Faut-il ſacrifier le repos de vos jours ?
Contraindrez-vous Ceſar juſques dans ſes amours ?

AGRIPPINE.

Quoy tu ne vois donc pas juſqu’où l’on me ravale,
Albine ? C’eſt à moy qu’on donne une Rivale.
Bien-toſt ſi je ne romps ce funeſte lien,
Ma place eſt occupée, & je ne ſuis plus rien.
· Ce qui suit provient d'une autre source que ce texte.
(* ===== verification/TierManagerFacts.v ===== *)
(** * Facts about the tier manager

    [TierLaws A I x] is what the manager relies on: the operations of the tier [x]
    preserve the invariant [I], a location and a loaded block are those of the
    key, a loaded block is verified and can be stored again, and a block that was
    stored or loaded is present. [A] is any relation of keys and payloads: as long
    as only payloads in [A] are stored, only payloads in [A] are loaded. The
    manager's lemmas are proved from it. *)

From Stdlib Require Import SpecFloat.
From S2P Require Import CostModel.
From S2P Require Import Prelude PyText Sha256 Float64 Errors PyVal Json JsonFacts Metadata MetadataFacts MetadataStore MetadataStoreFacts Metrics Runtime MemoryTier MemoryTierFacts World WorldFacts Prefetch TierManager.
Import MNotations.
Local Open Scope m_scope.

(** The block is the one asked for, its bytes have the length and the SHA-256 its
    metadata states, and the metadata can be stored. *)
Definition verified (k : BlockKey) (r : LoadResult) : Prop :=
  lr_key r = k /\ md_key (lr_metadata r) = k /\
  py_eq (md_bytes (lr_metadata r)) (PInt (zlen (lr_data r))) = true /\
  md_checksum (lr_metadata r) = PStr (sha256_hex (lr_data r)) /\ input_ok (lr_metadata r).

(** Asked for the block, the tier answers that it has it, or that it cannot be
    reached. *)
Definition present {W} (x : Tier W) (k : BlockKey) (w : W) : Prop :=
  match (tier_contains x k w).2 with Ok found => found = true | Raise e => is_a e TierUnavailable = true end.

Class TierLaws {W} (A : blocks_map) (I : W -> Prop) (x : Tier W) : Prop := {
  law_lookup k : preserves I (tier_lookup x k);
  law_store k data m : input_ok m -> A k data -> preserves I (tier_store x k data m);
  law_load k : preserves I (tier_load x k);
  law_evict k : preserves I (tier_evict x k);
  law_contains k : preserves I (tier_contains x k);
  law_stats : preserves I (tier_stats x);
  law_found k w w' l : I w -> tier_lookup x k w = (w', Ok (Some l)) -> loc_key l = k /\ loc_tier l = tier_name x;
  law_loaded k w w' r : I w -> tier_load x k w = (w', Ok r) ->
    lr_tier r = tier_name x /\ verified k r /\ A k (lr_data r);
  law_stored k data m w w' sr :
    I w -> input_ok m -> A k data -> tier_store x k data m w = (w', Ok sr) -> present x k w';
  law_kept k w w' r : I w -> tier_load x k w = (w', Ok r) -> present x k w';
}.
Juſqu’icy d’un vain titre Octavie honorée
Inutile à la Cour, en eſtoit ignorée.
Les graces, les honneurs par moy ſeule verſez
M’attiroient des mortels les vœux intereſſez.
Une autre de Ceſar a ſurpris la tendreſſe,
Elle aura le pouvoir d’Eſpouſe & de Maiſtreſſe,
Le fruit de tant de ſoins, la pompe des Ceſars,
Tout deviendra le prix d’un ſeul de ſes regards.